Posted By Comitato di Redazione On 1 gennaio 2017 @ 00:43 In Letture,Società | No Comments

COPERTINAdi Tommaso India

Vivere in una società complessa, frenetica, individualizzata e frammentata è molto difficile. Ci si lascia prendere dal momento, ci si lascia trascinare dalla precarietà pervasiva e spesso dimentichiamo dove siamo, qual è il contesto generale in cui ci muoviamo. È come se, trovandoci davanti ad un quadro, ci concentrassimo solo sulla singola pennellata dell’artista perdendo il senso della tela. Una delle grandi potenze delle scienze sociali, spesso sottovalutate o peggio ignorate, è quella di riuscire a dare una lettura dei fenomeni contemporanei e complessi tentando di ricomporre la frammentarietà della società in cui viviamo, di riunire i mille pezzi dello specchio frantumato. Per ritornare alla metafora del quadro, le scienze sociali hanno la capacità di farci fare qualche passo indietro, ci fanno prendere le distanze dal quadro e, a volte, ce ne fanno cogliere il senso generale.

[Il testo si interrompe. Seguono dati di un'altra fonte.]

(* ===== verification/OutputFiles.v ===== *)
(** * The outputs of a simulation (src/export.cpp)

    The opening of the files before the engine runs, and what they contain when they
    are closed: when the engine stops, or when the exchange with the scheduler fails. *)

From S2P Require Import Prelude Interfaces Profiles Jobs NumericStrcmp Outputs Machines Workload Tracers PState Writer Workflow Context.

Section Outputs.
Context {IS Engine Host V : Type} `{IntervalSet IS} `{SimGrid Engine Host} `{RapidJson V}.
#[local] Abbreviation Ctx := (BatsimContext IS Engine Host V).
Implicit Types (c : Ctx).

(** [pstate_to_machine_set[pstate].insert(machine_id)], in a [std::map<int, IntervalSet>]. *)
Fixpoint add_to_pstate (pstate machine_id : Z) (m : list (Z * IS)) : list (Z * IS) :=
  match m with
  | [] => [(pstate, is_insert is_empty machine_id)]
  | (p, range) :: m' =>
      if pstate <? p then (pstate, is_insert is_empty machine_id) :: m
      else if pstate =? p then (p, is_insert range machine_id) :: m'
      else (p, range) :: add_to_pstate pstate machine_id m'
  end.

Definition pstate_to_machine_set (e : Engine) (ms : Machines Host) : list (Z * IS) :=
  foldl (fun m machine => add_to_pstate (get_pstate e (m_host machine)) (m_id machine) m) [] (ms_machines ms).

Definition machine_names (ms : Machines Host) : list (Z * string) :=
  (fun m => (m_id m, m_name m)) <$> ms_machines ms.

Definition prepare_schedule_trace c : result Ctx :=
  if trace_schedule (c_options c) then
    t ← Paje.set_filename (c_paje_tracer c);
    let c := c <| c_machines ::= set_tracer |> in
    t ← Paje.initialize (machine_names (c_machines c)) (now c) t;
    Ok (c <| c_paje_tracer := t |>)
  else Ok c.

Definition prepare_machine_states c : result Ctx :=
  if trace_machine_states (c_options c) then
    t ← machine_state_set_filename (c_machine_state_tracer c <| mst_context := true |>);
    Ok (c <| c_machine_state_tracer := t |>)
  else Ok c.

Definition prepare_energy c : result Ctx :=
  if energy_used (c_options c) then
    t ← energy_set_filename (c_energy_tracer c);
    let c := c <| c_energy_tracer := t |> in
    t ← pstate_setFilename (c_pstate_tracer c);
    let c := c <| c_pstate_tracer := t |> in
    foldM (fun c (mit : Z * IS) => pstate_entry mit.2 mit.1 c) c
      (pstate_to_machine_set (c_engine c) (c_machines c))
  else Ok c.

Definition prepare_footprint c : result Ctx :=
  if environmental_footprint_used (c_options c) then
    t ← footprint_set_filename (c_footprint_tracer c);
    Ok (c <| c_footprint_tracer := t |>)
  else Ok c.

Definition prepare_batsim_outputs c : result Ctx :=
  c ← prepare_schedule_trace c;
  c ← prepare_machine_states c;
  c ← prepare_energy c;
  c ← prepare_footprint c;
  t ← jobs_initialize (nb_machines (c_machines c)) (c_jobs_tracer c);
  Ok (c <| c_jobs_tracer := t |>).

(** The files of the simulation, when their tracer is used. *)
Record output_files := mk_output_files {
  of_schedule_trace : option string;
  of_machine_states : option string;
  of_consumed_energy : option string;
  of_pstate_changes : option string;
  of_environmental_footprint : option string;
  of_jobs : string;
  of_schedule : string;
}.

Definition finalize_schedule_trace c : result (option string) :=
  if trace_schedule (c_options c) then
    '(_, file) ← Paje.finalize (machine_names (c_machines c)) (now c) (c_paje_tracer c); Ok (Some file)
  else Ok None.

Definition finalize_machine_states c : result (option string) :=
  if trace_machine_states (c_options c) then
    t ← machine_state_flush (c_machine_state_tracer c);
    '(file, _) ← machine_state_close_buffer t; Ok (Some file)
  else Ok None.

(** The energy and the power states. *)
Definition finalize_energy c : result (option (string * string)) :=
  if energy_used (c_options c) then
    et ← energy_flush (c_energy_tracer c);
    pt ← pstate_flush (c_pstate_tracer c);
    '(energy, _) ← energy_close_buffer et;
    '(pstates, _) ← pstate_close_buffer pt; Ok (Some (energy, pstates))
  else Ok None.

Definition finalize_footprint c : result (option string) :=
  if environmental_footprint_used (c_options c) then
    t ← footprint_flush (c_footprint_tracer c);
    '(file, _) ← footprint_close_buffer t; Ok (Some file)
  else Ok None.

Definition finalize_batsim_outputs (ri : run_info) c : result output_files :=
  schedule_trace ← finalize_schedule_trace c;
  machine_states ← finalize_machine_states c;
  energy ← finalize_energy c;
  footprint ← finalize_footprint c;
  '(_, jobs, schedule) ← jobs_finalize (c_engine c) (c_machines c) ri (c_jobs_tracer c);
  Ok (mk_output_files schedule_trace machine_states (fst <$> energy) (snd <$> energy) footprint jobs schedule).
End Outputs.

A guardar bene, l’antropologia oggi offre una preziosa scatola di attrezzi per leggere i segni della nostra contemporaneità, per comprendere le sfide imposte dalla postmodernità. Gli oggetti di studio e lo stesso lessico della disciplina sono entrati nel dibattito collettivo, ma occorre che siano governati da un uso corretto delle categorie interpretative. Ecco perché nell’età della globalizzazione, in un mondo in profonda trasformazione nella stessa articolazione dello spazio e del tempo e nella implosione delle differenze culturali, lo sguardo antropologico può contribuire a decostruire narrazioni strumentali, retoriche del discorso pubblico, stereotipi intorno alla immagine dell’alterità. Ma può anche aiutarci a capire i nuovi profili identitari, i disagi esistenziali che si configurano nelle società liquide e nel trionfo su amplissima e diversissima scala della precarietà.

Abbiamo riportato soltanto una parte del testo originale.